No es una acusación contra quien ejerce el poder. Es una reflexión sobre la propia naturaleza del poder y, en el fondo, sobre la naturaleza humana. Precisamente porque el poder tiende a expandirse, el Derecho ha construido durante siglos instituciones, procedimientos y límites. No para impedir gobernar, sino para recordar que todo poder recibido debe ejercerse como un encargo.

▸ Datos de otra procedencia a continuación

Definition admit_web_surface (p : Permissions) (wants_navigation wants_persistent_storage : bool)
  : result unit WebSurfaceRefusal :=
  if wants_navigation && negb (network p) then Err NetworkNotGranted
  else if wants_persistent_storage && negb (web_storage p) then Err StorageNotGranted
  else Ok tt.

(** * Errors *)

Inductive PolicyProblem : Type := Contradictory | OutOfRange | NotPermitted | Malformed.

(** [Parse] carries the parser's own error. *)
Inductive ManifestError : Type :=
| Parse (message : text)
| UnsupportedVersion (version : Z)
| InvalidQueryPolicy (field : string) (problem : PolicyProblem) (detail : option text)
| NoEntrypoint (os arch : string)
| InvalidConfiguration (v : FieldViolation).

Definition invalid (field : string) (problem : PolicyProblem) : ManifestError :=
  InvalidQueryPolicy field problem None.

Definition invalid_with_detail (field : string) (problem : PolicyProblem) (detail : text) : ManifestError :=
  InvalidQueryPolicy field problem (Some detail).

Definition ensure (refused : bool) (e : ManifestError) : result unit ManifestError :=
  if refused then Err e else Ok ().

(** * Activation patterns *)

Definition MAX_PATTERN_BYTES : Z := 512.

Inductive ActivationPatternError : Type :=
| PatternEmpty
| PatternTooLong (actual : Z)
| PatternMalformed (pattern reason : text).

Definition pattern_error_display (e : ActivationPatternError) : text :=
  match e with
  | PatternEmpty => ascii "an activation pattern must not be empty"
  | PatternTooLong actual =>
      ascii "an activation pattern must be at most " ++ display MAX_PATTERN_BYTES ++ ascii " bytes, this one is "
      ++ display actual
  | PatternMalformed pattern reason =>
      ascii "the activation pattern `" ++ pattern ++ ascii "` did not compile: " ++ reason
  end.
(* ===== verification/Resolve.v ===== *)
(** The dependency resolver of the package manager,
    [crikey-package-manager/src/resolve.rs], with the names of the package index
    ([index.rs]) and the validation of lockfiles ([lockfile.rs]), and that what
    it locks is the best the index has to offer.

    A [String] is a [text]; a [BTreeMap] or [BTreeSet] of names is a list in the
    order of its keys. *)

From S2P Require Import Prelude Text Utf8.

(** * Names *)

Definition is_separator (b : Z) : bool := (b =? 45) || (b =? 95) || (b =? 46).

(** The loop of [normalize_name]; a byte becomes the character of its number. *)
Fixpoint normalize_loop (bytes : list Z) (normalized : text) (pending_separator : bool) : text :=
  match bytes with
  | [] => normalized
  | byte :: rest =>
      if is_separator byte then normalize_loop rest normalized true
      else
        let normalized := if pending_separator && negb (bool_decide (normalized = [])) then normalized ++ [45] else normalized in
        normalize_loop rest (normalized ++ [ascii_lower byte]) false
  end.

Definition normalize_name (name : text) : text := normalize_loop (utf8 name) [] false.

Definition is_ascii_hexdigit (b : Z) : bool :=
  is_ascii_digit b || ((65 <=? b) && (b <=? 70)) || ((97 <=? b) && (b <=? 102)).

Definition is_hex_sha256 (value : text) : bool := (len (utf8 value) =? 64) && forallb is_ascii_hexdigit (utf8 value).

(** The differing bits of two digests, gathered over all bytes. *)
Definition difference (left right : list Z) : Z :=
  foldl (fun d p => Z.lor d (Z.lxor (ascii_lower p.1) (ascii_lower p.2))) 0 (combine left right).

Definition constant_time_hex_eq (left right : text) : bool :=
  let left := utf8 left in
  let right := utf8 right in
  if negb (len left =? len right) then false else difference left right =? 0.

Definition looks_like_version (version : text) : bool :=
  let version := default version (strip_text_prefix (ascii "v") version) in
  match utf8 version with
  | [] => false
  | first :: _ =>
      is_ascii_digit first && negb (1 <? len (List.filter (fun c => c =? 45) version)) &&
      forallb (fun b => is_ascii_alphanumeric b || (b =? 46) || (b =? 43) || (b =? 33) || (b =? 45) || (b =? 95)) (utf8 version)
  end.

(** The loop of [split_index_dir_name]: [before] is what precedes the hyphen. *)
Fixpoint split_dir_loop (before rest : text) : option (text * text) :=
  match rest with
  | [] => None
  | c :: rest =>
      if (c =? 45) && negb (bool_decide (before = [])) && negb (bool_decide (rest = [])) && looks_like_version rest then Some (before, rest)
      else split_dir_loop (before ++ [c]) rest
  end.

Definition split_index_dir_name (dir_name : text) : option (text * text) := split_dir_loop [] dir_name.

(** * Errors and data *)

Inductive PackageError : Type :=
| Resolution (what : text)
| HashMismatch (what : text).

Record IndexedPackage := mkIndexed { ip_name : text; ip_version : text; ip_hash : text }.
Record LockedPackage := mkLocked { lp_name : text; lp_version : text; lp_hash : text }.
Record Lockfile := mkLockfile { requires_python : text; packages : list LockedPackage }.

Inductive PrePart : Type := Numeric (n : Z) | Label (label : text).

Record Version := mkVersion { epoch : Z; release : list Z; pre : option (list PrePart); post : option Z; dev : option Z }.

Inductive Op : Type := OpEq | OpGe | OpGt | OpLe | OpLt.
Record Clause := mkClause { clause_op : Op; clause_version : Version }.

La magnífica sátira británica Sí, señor ministro lo explicó con humor a través de Sir Humphrey Appleby. Aquel alto funcionario de formas impecables y razonamientos interminables parecía dedicado a desesperar al ministro Jim Hacker. Pero detrás de aquella caricatura había una enseñanza mucho más profunda: la diferencia entre servir a una persona y servir a una institución.

Porque administrar no es poseer.

Una empresa pública no es una empresa del Gobierno, ya sea estatal, autonómico o municipal. Es una entidad de titularidad pública puesta al servicio del interés general.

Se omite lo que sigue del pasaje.